La ricorrente ha esposto che tra le proprie istanze istruttorie vi era la richiesta di sentire come testi i due lavoratori; l’istanza, non accolta, era stata rinnovata nelle note conclusive di primo grado e nel ricorso in appello nonché nelle note conclusive dell’appello, senza una specifica motivazione circa la sua ammissibilità e rilevanza.
La pretesa dell’INS era fondata sui verbali degli ispettori del lavoro — che non erano fidefacenti in ordine alla veridicità delle dichiarazioni assunte da terzi — e sulla testimonianza di M.P. e T.B., dipendenti della casa di riposo. Il giudice non ammettendo la prova testimoniale della dottoressa G. e del dottor F. non aveva consentito di fornire prova della reale volontà delle parti.

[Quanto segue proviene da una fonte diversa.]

(** C8: A worker's attempt comes to its end. On a machine whose operations succeed, with the
    incident recorded and the wiring built, and from whatever earlier attempts at the job
    left - no thread, one cut off after any commit of starting, recovering or resuming it,
    one that ended, or results already on disk - the runner reports a finished job or a
    pause, whatever the model and the backends do. Only the engine's own control-flow
    signal can leave it otherwise, and that only when some answer of the model or of a
    backend is that signal. *)
Theorem runner_settles {P} `{ControlPlane P} i s (p : P) :
  site_ok s -> st_results s !! id = None \/ has_files id ARTIFACT_NAMES s ->
  prepared i s -> takes_up c iv (si_evidence incident) s ->
  let '(r, (s', _)) := run c (s, p) in
  (exists o, r = Ok o /\ outcome_holds id s o s') \/ r = Err GraphBubbleUp /\ signalled iv.
Proof.
  intros Hok Hres Hprep Hup. pose proof (job_spec (P := P) c s Hok (s, p) eq_refl) as Hspec.
  assert (Hend : match (run c (s, p)).1 with Ok _ => True | Err e => e = GraphBubbleUp /\ signalled iv end).
  { destruct Hres as [Hnone|Hfiles].
    - destruct (run_is_graph i s p Hprep) as (s1 & [= Ht Hr] & Hw & ->); [unfold has_finalized_artifact; by rewrite Hnone|].
      apply run_graph_returns; [|by intros j cp; rewrite Ht; apply Hok|by rewrite Hr].
      unfold takes_up in *. by rewrite Ht, Hw.
    - unfold run, mbind, ST_bind. cbn [get_state fst]. rewrite (has_files_finalized id s Hfiles). unfold lift_site. cbn [fst snd].
      pose proof (upload_returns s Hfiles) as Hup'. by destruct (upload_finalized_artifacts _ s) as [[[]|e] s']. }
  destruct (run c (s, p)) as [[o|e] [s' p']]; cbn [fst] in Hspec, Hend; [|right; by destruct Hend as [-> ?]].
  left. exists o. split; [done|]. apply Hspec.
Qed.
End attempt.
End quiet.
Definition finalize (id report_artifact token : string) : StoreM unit :=
  if decide (py_strip report_artifact = "") then raise ValueError
  else
    snapshot ← job_ref_get id;
    match snapshot with
    | None => raise not_found
    | Some d =>
        now ← clock_reading;
        if has_status I_COMPLETED (jd_job d) then raise conflict
        else if negb (claim_current token now (jd_job d)) then raise conflict
        else
          content ← snapshot_text id report_artifact;
          all ← deliveries_where (fun _ => true);
          e ← staged_event id "report_finalized" [];
          write (fun s => set_event id e
            (set_delivery id {| dd_sequence := Z.of_nat (length all);
                                dd_delivery := pending_delivery id (jb_owner (jd_job d)) |}
              (set_job id (on_job (completed_job report_artifact content (sha256_hex content)) d) s)))
    end.

(** * What the delivery worker asks for *)

Definition sent_before (a b : DeliveryDocument) : bool :=
  if negb (SFeqb (dl_available_at (dd_delivery a)) (dl_available_at (dd_delivery b)))
  then f_lt (dl_available_at (dd_delivery a)) (dl_available_at (dd_delivery b))
  else dd_sequence a <? dd_sequence b.

Definition deliverable (now : f64) (d : DeliveryDocument) : bool :=
  bool_decide (dl_failure_reason (dd_delivery d) = None)
  && negb (f_gt (dl_available_at (dd_delivery d)) now).
Lemma reclaim_deliveries_sound now docs : forall s,
  plane_ok config s ->
  0 < pf_max_replay_attempts config -> 0 < pf_max_delivery_attempts config ->
  NoDup (dl_id ∘ dd_delivery <$> docs) ->
  Forall (fun d => fs_deliveries s !! dl_id (dd_delivery d) = Some d
                   /\ dl_status (dd_delivery d) = "SENDING") docs ->
  sound s s (reclaim_deliveries config now docs).
Proof.
  induction docs as [|d docs IH]; intros s Hok Hm1 Hm2 Hnd Hall; [by apply sound_ret|].
  apply NoDup_cons in Hnd as [Hnin Hnd]. apply Forall_cons in Hall as [[Hd Hr] Hall].
  simpl. case_match; [|by apply IH].
  eapply sound_then_within; [|apply reclaim_delivery_others|].
  { apply reclaim_delivery_sound; [done|by eapply delivery_has_job|done]. }
  intros _ s' Hev (s0 & [Hs0 _] & Hothers). apply IH; try done.
  - by eapply evolves_ok.
  - rewrite Forall_forall in Hall |- *. intros x Hx. destruct (Hall x Hx) as [Hlook ?].
    split; [|done]. destruct (Hothers (dl_id (dd_delivery x))) as [_ ->].
    + intros Heq. apply Hnin. unfold compose at 1. rewrite <- Heq. by apply (list_elem_of_fmap_2 (dl_id ∘ dd_delivery)).
    + by apply data_eq in Hs0 as (_ & _ & _ & ->).
Qed.

(** A query gives documents of the collection, each once. *)
Lemma stream_stored {A} (m : gmap string A) (p : A -> bool) (name : A -> string) :
  (forall k x, m !! k = Some x -> name x = k) ->
  NoDup (name <$> List.filter p (stream m))
  /\ Forall (fun x => m !! name x = Some x /\ p x = true) (List.filter p (stream m)).
Proof.
  intros Hname. split.
  - assert (Hnd : NoDup (name <$> stream m)).
    { rewrite stream_perm, <- list_fmap_compose. rewrite (list_fmap_ext _ fst).
      - apply NoDup_fst_map_to_list.
      - intros i [k x] Hx. simpl. apply Hname.
        apply elem_of_map_to_list. by eapply list_elem_of_lookup_2. }
    induction (stream m) as [|x l IH]; [constructor|]. simpl in *.
    apply NoDup_cons in Hnd as [Hnin Hnd]. destruct (p x); [|by apply IH].
    simpl. apply NoDup_cons. split; [|by apply IH].
    contradict Hnin. apply list_elem_of_fmap in Hnin as (y & -> & Hy).
    apply list_elem_of_fmap_2. apply list_elem_of_In, filter_In in Hy as [Hy _].
    by apply list_elem_of_In.
  - apply Forall_forall. intros x Hx.
    apply list_elem_of_In, filter_In in Hx as [Hx Hp]. split; [|done].
    apply list_elem_of_In, stream_elem in Hx as [k Hk]. by rewrite (Hname k x Hk).
Qed.

Lemma job_named s k d : plane_ok config s -> fs_jobs s !! k = Some d -> jb_id (jd_job d) = k.
Proof. intros Hok Hd. apply (jo_id _ _ _ _ _ (jk_job _ _ _ (po_jobs _ _ Hok) k d Hd)). Qed.

Lemma delivery_named s k d :
  plane_ok config s -> fs_deliveries s !! k = Some d -> dl_id (dd_delivery d) = k.
Proof. intros Hok Hd. apply (do_id _ _ _ _ _ (vk_delivery _ _ _ _ (po_deliveries _ _ Hok) k d Hd)). Qed.

Lemma reclaim_expired_investigations_sound s now :
  plane_ok config s -> sound s s (reclaim_expired_investigations config now).
Proof.
  intros Hok. eapply sound_bind; [done|apply reads_jobs_where|]. intros docs ->.
  destruct (stream_stored (fs_jobs s) (fun d => has_status I_RUNNING (jd_job d)) (jb_id ∘ jd_job))
    as [Hnd Hall]; [intros k x; by apply job_named|].
  by apply reclaim_jobs_sound.
Qed.
End operations.

(** * The operations of the workers *)

Section workers.
Context `{FirestoreLaws} `{FreshIds} `{PlaneClock} `{Artifacts} (config : PlaneConfig).
Hypothesis replay_attempts_positive : 0 < pf_max_replay_attempts config.
Hypothesis delivery_attempts_positive : 0 < pf_max_delivery_attempts config.
Notation evolves := (rtc (plane_step config)).
Notation sound := (sound config).
Notation plane_ok := (plane_ok config).

Hint Resolve as_of_refl : core.

Lemma evolves_plane_ok s s' : plane_ok s -> evolves s s' -> plane_ok s'.
Proof. intros. by eapply evolves_ok. Qed.

Lemma reclaim_expired_deliveries_sound s now :
  plane_ok s -> sound s s (reclaim_expired_deliveries config now).
Proof.
  intros Hok. eapply sound_bind; [done|apply reads_deliveries_where|]. intros docs ->.
  destruct (stream_stored (fs_deliveries s)
    (fun d => bool_decide (dl_status (dd_delivery d) = "SENDING")) (dl_id ∘ dd_delivery))
    as [Hnd Hall]; [intros k x; by apply (delivery_named config)|].
  apply reclaim_deliveries_sound; try done. eapply Forall_impl; [exact Hall|].
  intros x [? ?%bool_decide_eq_true]. done.
Qed.

Lemma in_filter {A} (p : A -> bool) l x : x ∈ List.filter p l <-> x ∈ l /\ p x = true.
Proof. rewrite !list_elem_of_In. apply filter_In. Qed.

Lemma decision_for_claim_reads s id job : reads s (decision_for_claim id job) (fun _ => True).
Proof.
  eapply reads_bind; [apply reads_decision|]. intros o _. destruct o as [c|]; [|by apply triple_ret].
  destruct (decision_request _ _); [|by apply triple_raise].
  destruct (jb_checkpoint_id job); [|by apply triple_raise].
  case_decide; [by apply triple_raise|]. case_match; [by apply triple_raise|by apply triple_ret].
Qed.

(** From the choice of the job to the claim. *)
Lemma claim_sound {A} s id d e (k : string -> ST Store exn A) :
  fs_jobs s !! id = Some d -> has_status I_QUEUED (jd_job d) = true ->
  jb_failure_reason (jd_job d) = None -> (forall i d', fs_jobs s !! i = Some d' -> ~ runs d') ->
  (forall token s', is_Some (fs_jobs s' !! id) -> sound s' s' (k token)) ->
  sound s s (token ← uuid4_hex; _ ← write (set_job id (on_job (claimed token e) d)); k token).
Proof.
  intros Hd Hq Hf Hnone Hk. apply sound_draw; [done|]. intros x s3 Has Hdata Hdrawn.
  apply sound_write_then; [done|solve_respects| |].
  - intros s' Hs' Hi. eapply (ps_claim _ _ _ id d x e); try done.
    + destruct Hdrawn as (n & -> & ?). exists n. split; [done|lia].
    + rewrite Hs'. apply data_eq in Hdata as (Hj & He & Hc & Hdl).
      unfold data, set_job. cbn [fs_jobs fs_events fs_decisions fs_deliveries set_field]. congruence.
  - apply Hk. cbn. rewrite lookup_insert_eq. by eexists.
Qed.

Lemma claim_next_sound s : plane_ok s -> sound s s (claim_next config).
Proof.
  intros Hok0. eapply sound_bind; [done|apply reads_clock|]. intros now _.
  eapply sound_then; [by apply reclaim_expired_investigations_sound|].
  intros _ s1 Hev. pose proof (evolves_plane_ok _ _ Hok0 Hev) as Hok. clear s Hok0 Hev.
  eapply sound_bind; [done|apply reads_jobs_where|]. intros running Hrun.
  destruct running; [|by apply sound_ret].
  eapply sound_bind; [done|apply reads_jobs_where|]. intros docs Hdocs. cbv zeta.
  case_match; [by apply sound_ret|].
  destruct (first_least _ _) as [d|] eqn:Hd; [|by apply sound_ret].
  apply first_least_in, in_filter in Hd as [Hd _]. apply in_filter in Hd as [Hd Hf].
  rewrite Hdocs in Hd. apply in_filter in Hd as [Hd Hq]. apply stream_elem in Hd as [k Hk].
  rewrite (job_named config s1 k d Hok Hk).
  apply bool_decide_eq_true in Hf.
  apply (claim_sound s1 k d); try done.
  - intros i d' Hi Hr. assert (Hin : d' ∈ []).
    { rewrite Hrun. apply in_filter. split; [apply stream_elem; eauto|done]. }
    by apply elem_of_nil in Hin.
  - intros token s' Hs'. eapply sound_then; [by apply sound_event|]. intros _ s3 _.
    eapply sound_bind; [done|apply decision_for_claim_reads|]. intros dec _.
    eapply sound_bind; [done|apply reads_lift|]. intros c _. by apply sound_ret.
Qed.

Lemma mark_paused_sound s id c token : sound s s (mark_paused id c token).
Proof.
  unfold mark_paused. case_decide; [by apply sound_raise|].
  eapply sound_bind; [done|apply reads_job|]. intros o Ho. destruct o as [d|]; [|by apply sound_raise].
  eapply sound_bind; [done|apply reads_clock|]. intros now _.
  destruct (claim_current _ _ _) eqn:Hc; simpl; [|by apply sound_raise].
  eapply sound_bind; [done|apply reads_staged|]. intros e ->.
  apply sound_write; [done|solve_respects|]. intros s' Hdata Hi.
  eapply (ps_pause _ _ _ id d c); try done. by eapply current_runs.
Qed.

Lemma requeue_running_sound s id token : sound s s (requeue_running id token).
Proof.
  eapply sound_bind; [done|apply reads_job|]. intros o Ho. destruct o as [d|]; [|by apply sound_raise].
  destruct (claim_held _ _) eqn:Hc; [|by apply sound_raise].
  apply sound_job; [done|apply js_release; by eapply held_runs|].
  intros s' Hs' _. by apply sound_event.
Qed.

In ogni caso, le prove per testi confermavano l’autonomia del rapporto (deposizione della vicedirettrice T.B. all’udienza del 19 marzo 2013);
che ritiene il Collegio si debba rigettare il ricorso;
che, invero, quanto al primo motivo la sentenza impugnata non ha violato i criteri normativi di qualificazione del rapporto di lavoro. Ha, piuttosto, applicato la giurisprudenza di questa Corte circa la individuazione degli indici della subordinazione, individuandoli per il F. nel rispetto di turni orari predisposti dal datore di lavoro, nel sistema di rilevazione delle presenze, nella sottoposizione a modalità esecutive della prestazione, quanto a cambiamenti di turno, permessi, ferie, etera- direzione sovrapponibili a quelle dei dipendenti con analoghe mansioni. Quanto alla lavoratrice G. correttamente è stata valorizzata la sottoposizione agli orari dell’organizzazione datoriale, l’utilizzo del badge per la rilevazione delle presenze, la sostituzione di altra dipendente assente per lo svolgimento delle medesime mansioni, la sottoposizione ad un patto di prova. Tali modalità di esecuzione della prestazione, che prevalgono sulla qualificazione formale operata nel contratto sottoscritto tra le parti, eccedono l’ambito del mero coordinamento proprio del lavoro parasubordinato e configurano la subordinazione al potere organizzativo e direttivo datoriale. Per il resto il motivo, nel sottoporre a questa Corte stralci delle dichiarazioni dei testi, sollecita un inammissibile riesame del merito;
– quanto al secondo motivo, la censura si risolve in una parimenti inammissibile contestazione del giudizio di univocità e di concludenza delle fonti di prova espresso dal giudice del merito, al quale soltanto resta rimessa la scelta, tra gli elementi di prova offerti dalle parti, di quelli ritenuti più attendibili e dotati di attitudine dimostrativa dei fatti controversi;
che, pertanto, essendo condivisibile la proposta del relatore, il ricorso deve essere respinto con ordinanza in camera di consiglio ex articolo 375 cod.poroc.civ.;
che le spese di causa, liquidate in dispositivo, seguono la soccombenza;
che, trattandosi di giudizio instaurato successivamente al 30 gennaio 2013 sussistono le condizioni per dare atto- ai sensi dell’art. 1 co 17 L. 228/2012 (che ha aggiunto il comma 1 quater all’art. 13 DPR 115/2002) – della sussistenza dell’obbligo di versamento da parte del ricorrente dell’ulteriore importo a titolo di contributo unificato pari a quello dovuto per la impugnazione integralmente rigettata.
P.Q.M.
rigetta il ricorso.
Condanna pare ricorrente al pagamento delle spese, che liquida in €. 200 per spese ed € 4.000 per compensi professionali oltre spese generali al 15% ed accessori di legge.
Ai sensi dell’art. 13 co. 1 quater del DPR 115 del 2002 dà atto della sussistenza dei presupposti per il versamento, da parte del ricorrente dell’ulteriore importo a titolo di contributo unificato pari a quello dovuto per il ricorso a norma del comma 1 bis dello stesso articolo 13.